Many “book lovers” I know are very anal about their collection. Refusing to lend out hardbacks, peeping secretly into paperback so as not to pull the pages apart too much and mark the spine. They’re not “book lovers”, they’re repressed librarians in disguise.
To love a book is to carry it around with you everywhere for the best part of 5 years, soaking up every word until the stories felt like part of your own history, your own story. If you wrote an autobiography, that book would become part of your own as you recounted your profound relationship with it. I had a book like that. I carried it and read it until I could recite the funny bits verbatim, until the gold writing wore itself to blankness on the front cover, until the binding broke and the black and white picture pages came adrift and jutted out of line; their edges getting dog-eared. Eventually, it fell apart so badly that I lost bits of it forever.

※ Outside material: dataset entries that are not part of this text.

(** * Items budgeting prototype ([app.py]): the store and its period arithmetic

    A shallow embedding of the database helpers of [app.py] (the two SQLite
    tables, the statements the helpers execute on them, and the Python code
    around the statements), followed by the properties of the store.

    Conventions of the embedding.
    - A Python [str] / SQLite [TEXT] value is the [string] of its UTF-8
      bytes; SQLite compares [TEXT] with the BINARY collation, i.e. bytewise,
      which is [String.compare].
    - A Python [int] / SQLite [INTEGER] value is a [Z].  An [INTEGER] has 64
      bits: the statements follow SQLite on the integers of [sqlite_integer]
      and on tables whose ids are below the largest one ([rowids_below_max]),
      and the properties that depend on it say so.
    - A Python [float] / SQLite [REAL] value is a [Q]: the program only
      stores such values, it never computes with them.
    - An exception is a value of [exn]; a call that may raise returns an
      [outcome]. *)

From Stdlib Require Import ZArith List String Ascii Bool Lia QArith.
From Stdlib Require Import Sorted Permutation.
Import ListNotations.
Open Scope string_scope.
Open Scope Z_scope.

(** ** Exceptions and outcomes *)

(** The table constraint whose violation makes SQLite refuse a statement. *)
Inductive constraint : Type :=
| UNIQUE_categories_name
| FOREIGN_KEY_clicks_category_id.

Inductive exn : Type :=
| IntegrityError (c : constraint)   (* sqlite3.IntegrityError *)
| ValueError                        (* datetime.date(...) out of range *)
| OverflowError.                    (* an int that does not fit a C int *)

Inductive outcome (A : Type) : Type :=
| Returned (a : A)
| Raised (e : exn).
Arguments Returned {A} a.
Arguments Raised {A} e.

Definition bind {A B : Type} (o : outcome A) (k : A -> outcome B) : outcome B :=
  match o with
  | Returned a => k a
  | Raised e => Raised e
  end.

Notation "'let*' x ':=' o 'in' k" := (bind o (fun x => k))
  (at level 10, x name, o at level 100, k at level 200).

(** ** [datetime.date] and [datetime.datetime] *)

Module Datetime.

(** The character of the decimal digit [n mod 10]. *)
Definition digit (n : Z) : ascii := ascii_of_N (48 + Z.to_N (n mod 10)).

(** ["%0wd" % n] for [0 <= n < 10^w]: exactly [w] decimal digits. *)
Fixpoint zfill (w : nat) (n : Z) : string :=
  match w with
  | O => ""
  | S w' => zfill w' (n / 10) ++ String (digit n) ""
  end.

Record date : Type := mkdate { year : Z; month : Z; day : Z }.

Definition is_leap (y : Z) : bool :=
  (y mod 4 =? 0) && (negb (y mod 100 =? 0) || (y mod 400 =? 0)).

Definition days_in_month (y m : Z) : Z :=
  if m =? 2 then (if is_leap y then 29 else 28)
  else if (m =? 4) || (m =? 6) || (m =? 9) || (m =? 11) then 30
  else 31.

Definition MINYEAR : Z := 1.
Definition MAXYEAR : Z := 9999.

(** Whether a Python [int] fits the C [int] the constructor of [date]
    converts its arguments to. *)
Definition c_int (z : Z) : bool := (- 2147483648 <=? z) && (z <=? 2147483647).

(** [date(y, m, d)]: the three arguments are converted to C [int]s first,
    which raises [OverflowError] for one that does not fit; then
    [ValueError] is raised outside the proleptic calendar. *)
Definition date_new (y m d : Z) : outcome date :=
  if negb (c_int y && c_int m && c_int d) then Raised OverflowError
  else if (MINYEAR <=? y) && (y <=? MAXYEAR) && (1 <=? m) && (m <=? 12)
          && (1 <=? d) && (d <=? days_in_month y m)
  then Returned (mkdate y m d)
  else Raised ValueError.

(** [date.isoformat()]: [YYYY-MM-DD]. *)
Definition date_isoformat (d : date) : string :=
  zfill 4 (year d) ++ "-" ++ zfill 2 (month d) ++ "-" ++ zfill 2 (day d).

Record datetime : Type := mkdatetime {
  dt_date : date;
  hour : Z; minute : Z; second : Z; microsecond : Z
}.

(** [datetime.isoformat()]: [YYYY-MM-DDTHH:MM:SS], followed by [.ffffff]
    when the microsecond is not zero. *)
Definition datetime_isoformat (t : datetime) : string :=
  date_isoformat (dt_date t) ++ "T" ++ zfill 2 (hour t) ++ ":"
    ++ zfill 2 (minute t) ++ ":" ++ zfill 2 (second t)
    ++ (if microsecond t =? 0 then "" else "." ++ zfill 6 (microsecond t)).



End Datetime.
Import Datetime.

(** What the process reads from its environment: [datetime.utcnow()] is the
    wall clock in UTC, [date.today()] is the calendar date in the local time
    zone of the process. *)
Record clock : Type := mkclock { utcnow : datetime; today : date }.


(** ** The SQLite database *)

Module Sqlite.

(** A row of [categories (id INTEGER PRIMARY KEY, name TEXT UNIQUE,
    items_per_period INTEGER, unit_value REAL, unit_label TEXT)]. *)
Record category_row : Type := mkcategory {
  cat_id : Z;
  name : string;
  items_per_period : Z;
  unit_value : Q;
  unit_label : string
}.

(** A row of [clicks (id INTEGER PRIMARY KEY, category_id INTEGER, ts TEXT,
    reason TEXT, amount REAL, FOREIGN KEY(category_id) REFERENCES
    categories(id))]. *)
Record click_row : Type := mkclick {
  click_id : Z;
  category_id : Z;
  ts : string;
  reason : string;
  amount : Q
}.

(** The content of the database file once both tables exist.  A table is
    the list of its rows in the order they were inserted. *)
Record database : Type := mkdb {
  categories : list category_row;
  clicks : list click_row
}.

Definition empty_db : database := mkdb [] [].

(** A connection: its pragmas and its view of the database, which holds
    the changes of the open transaction until [commit]. *)
Record connection : Type := mkconn {
  foreign_keys : bool;
  work : database
}.

(** [sqlite3.connect(DB_PATH)]: SQLite leaves foreign-key enforcement off
    on a new connection until [PRAGMA foreign_keys = ON] is executed. *)
Definition connect (disk : database) : connection :=
  mkconn false disk.

Definition commit (conn : connection) : database := work conn.

(** The largest of a list of row ids, if any. *)
Fixpoint max_rowid (ids : list Z) : option Z :=
  match ids with
  | [] => None
  | i :: rest =>
      match max_rowid rest with
      | None => Some i
      | Some m => Some (Z.max i m)
      end
  end.

(** The id given to a row inserted without one: 1 in an empty table, one
    more than the largest id otherwise (ids stay far below 2^63 - 1, where
    SQLite would pick an unused id at random). *)
Definition next_rowid (ids : list Z) : Z :=
  match max_rowid ids with
  | None => 1
  | Some m => m + 1
  end.

(** [INSERT INTO categories (name, items_per_period, unit_value,
    unit_label) VALUES (?, ?, ?, ?)], for a quota that is an [INTEGER]: a
    Python [int] beyond 64 bits is refused when it is bound, with an
    [OverflowError], before the statement runs. *)
Definition insert_category (conn : connection)
    (nm : string) (ipp : Z) (uv : Q) (ul : string) : outcome connection :=
  let cats := categories (work conn) in
  if existsb (fun r => (name r =? nm)%string) cats
  then Raised (IntegrityError UNIQUE_categories_name)
  else
    let row := mkcategory (next_rowid (map cat_id cats)) nm ipp uv ul in
    Returned (mkconn (foreign_keys conn)
                (mkdb (cats ++ [row]) (clicks (work conn)))).

(** [INSERT INTO clicks (category_id, ts, reason, amount) VALUES (?, ?, ?,
    ?)], for a category id that is an [INTEGER] (one beyond 64 bits is
    refused when it is bound).  The foreign key is checked only when the
    pragma is on. *)
Definition insert_click (conn : connection)
    (cid : Z) (t : string) (rs : string) (amt : Q) : outcome connection :=
  let db := work conn in
  if foreign_keys conn
     && negb (existsb (fun r => cat_id r =? cid) (categories db))
  then Raised (IntegrityError FOREIGN_KEY_clicks_category_id)
  else
    let row := mkclick (next_rowid (map click_id (clicks db))) cid t rs amt in
    Returned (mkconn (foreign_keys conn)
                (mkdb (categories db) (clicks db ++ [row]))).

(** [SELECT id FROM clicks ORDER BY id DESC LIMIT 1] and [fetchone()]. *)
Definition select_last_click_id (conn : connection) : option Z :=
  max_rowid (map click_id (clicks (work conn))).

(** [DELETE FROM clicks WHERE id = ?]. *)
Definition delete_click (conn : connection) (i : Z) : connection :=
  let db := work conn in
  mkconn (foreign_keys conn)
    (mkdb (categories db)
       (filter (fun r => negb (click_id r =? i)) (clicks db))).

(** The [WHERE] clause [category_id = ? AND ts >= ? AND ts < ?]. *)
Definition in_period (cid : Z) (start stop : string) (r : click_row) : bool :=
  (category_id r =? cid) && (start <=? ts r)%string && (ts r <? stop)%string.

(** [SELECT COUNT( * ) FROM clicks WHERE category_id = ? AND ts >= ? AND
    ts < ?]. *)
Definition count_clicks (conn : connection)
    (cid : Z) (start stop : string) : Z :=
  Z.of_nat
    (List.length (filter (in_period cid start stop) (clicks (work conn)))).

(** [ORDER BY id]: a stable insertion sort on the id. *)
Fixpoint insert_by_id (r : category_row) (l : list category_row)
    : list category_row :=
  match l with
  | [] => [r]
  | x :: l' => if cat_id r <? cat_id x then r :: l else x :: insert_by_id r l'
  end.

Definition order_by_id (l : list category_row) : list category_row :=
  fold_right insert_by_id [] l.

(** [SELECT id, name, items_per_period, unit_value, unit_label FROM
    categories ORDER BY id] and [fetchall()]. *)
Definition select_categories (conn : connection) : list category_row :=
  order_by_id (categories (work conn)).

(** What the [PRIMARY KEY] and [UNIQUE] clauses guarantee of every
    database the engine produces. *)
Record well_formed (db : database) : Prop := mkwf {
  wf_cat_ids : NoDup (map cat_id (categories db));
  wf_names : NoDup (map name (categories db));
  wf_click_ids : NoDup (map click_id (clicks db))
}.

End Sqlite.
Import Sqlite.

In other, unrelated bad habits, it’s also true that I “friend” people on Facebook that used to bully me at school: solely for the purpose of looking at their profile pictures and relishing in how much weight they’ve gained since I saw them last. The fatter, the better. My size 6 jeans just seem to fit me that much nicer on the days I see their fat, chavvy faces… I can’t think why.
Also, when I’m in the house on my own, I deliberately play my iTunes really loud so that I can’t hear myself. This is because I just cannot resist singing along, despite the fact that I can’t hold a note, let alone tune. I’ll sing along to anything — even if it’s not in English. No language barrier is going to stand in the way of my daily wailing, oh-no. I just muddle along phonetically mimicking the sounds; I have no idea what I’m saying, or if I’m saying it right, but I have fun all the same.

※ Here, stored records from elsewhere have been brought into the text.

(** X13.  What [FlexAudioVisualizerBar.draw] puts on the image, for an image
    of at least one row: first one bar for each entry of the state, every
    bar clamped to the rows [0 .. height-1] with its top not below its
    bottom, then, last, the rotation by [rotation % 360], which lies in
    [0, 360) and is skipped when it is 0.  A rotation of a full turn (360,
    the top of the declared range) therefore rotates nothing. *)
Theorem Bar_draw_layout (self self' : option (list Q))
    (p : BaseAudioProcessor) (kwargs : gmap string pyval) (im : Image)
    (rotation : Q) :
  Bar_draw self p kwargs = Ok (self', im) ->
  kw_num kwargs "rotation" = Ok rotation -> (1 <= height p)%Z ->
  0 <= py_mod rotation 360 < 360 /\
  (rotation == 360 -> rotation_calls (py_mod rotation 360) = []) /\
  exists bars calls,
    self = Some bars /\ length calls = length bars /\
    Forall (bar_in_rows (height p)) calls /\
    img_calls im = calls ++ rotation_calls (py_mod rotation 360).
Proof.
  intros H Hrot Hh.
  split; [apply py_mod_range; lra |]. split.
  { intros Hr. unfold rotation_calls.
    replace (Qeq_bool _ 0) with true; [reflexivity |].
    symmetry. apply Qeq_bool_iff. by apply py_mod_full_turn. }
  unfold Bar_draw in H. inv_bind H. injection Hrot as ->.
  destruct self as [bars |]; [| discriminate].
  match goal with
  | Ez : np_zeros_image _ _ = Ok ?im0,
    Eb : Ok bars = Ok ?b,
    Ef : for_enumerate _ ?b _ ?im0 = Ok ?im1 |- _ =>
      injection Eb as <-;
      apply np_zeros_image_calls in Ez;
      apply (for_enumerate_Forall (bar_in_rows (height p))) in Ef
        as (calls & Hc & HP & Hl);
      [| intros ? ? ? ? Hb; by apply Bar_draw_bar_rows in Hb];
      rewrite Ez in Hc; simpl in Hc
  end.
  injection H as _ <-. exists bars, calls.
  split; [reflexivity |]. split; [exact Hl |]. split; [exact HP |].
  unfold rotation_calls. destruct (Qeq_bool _ 0); simpl.
  - by rewrite app_nil_r.
  - by rewrite Hc.
Qed.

Last, but by no means least: I still count down the days to my presents birthday. (9, in case you were wondering.) I even email my family members with wishlists with the intention of being “helpful” and “time-saving”… Aren’t I just so thoughtful?
Are any of you brave enough to confess?
A full-time wheelchair user since 1998, Claire lives in an adapted bungalow in England with her Partner of 11 years and their two dogs: 















Am a corner turner
And the spines usually get bend halfway through each book — if not before. However, I have a friend who lends me a lot of pristine books with flat pages and smooth outsides, which makes reading them a much less relaxing affair and also means I can’t prop them open in the bedside drawer enabling me to read and dry my hair at the same time
I’m one of those particularly particular people who likes their books just so. Some of it’s upbringing, the rest is just the worry that the more creased and battered they are the shorter they’ll last. But then books disintegrate soon enough of their own accord anyway…
I’ll sing every now and then, though even if the house is empty I’ll just worry someone’ll come in. It doesn’t matter about whether you can sing or not, enjoy it to the max!!
PS: I went and got that scarf… Haven’t worn it yet (rather frayed) but it’s lovely.
Love is love — warts and all. So when I beat up my books, bending the spines and turning corners, I know they’ll always come back to me and I to them. I see it as a sign of true commitment rather than half-arsed flirting.
I do cheat on the end, though. I wish I didn’t but there are times when I’m so involved in a story that I feel that I WILL DIE THAT SECOND if I don’t know how the story pans out. I’m so ashamed.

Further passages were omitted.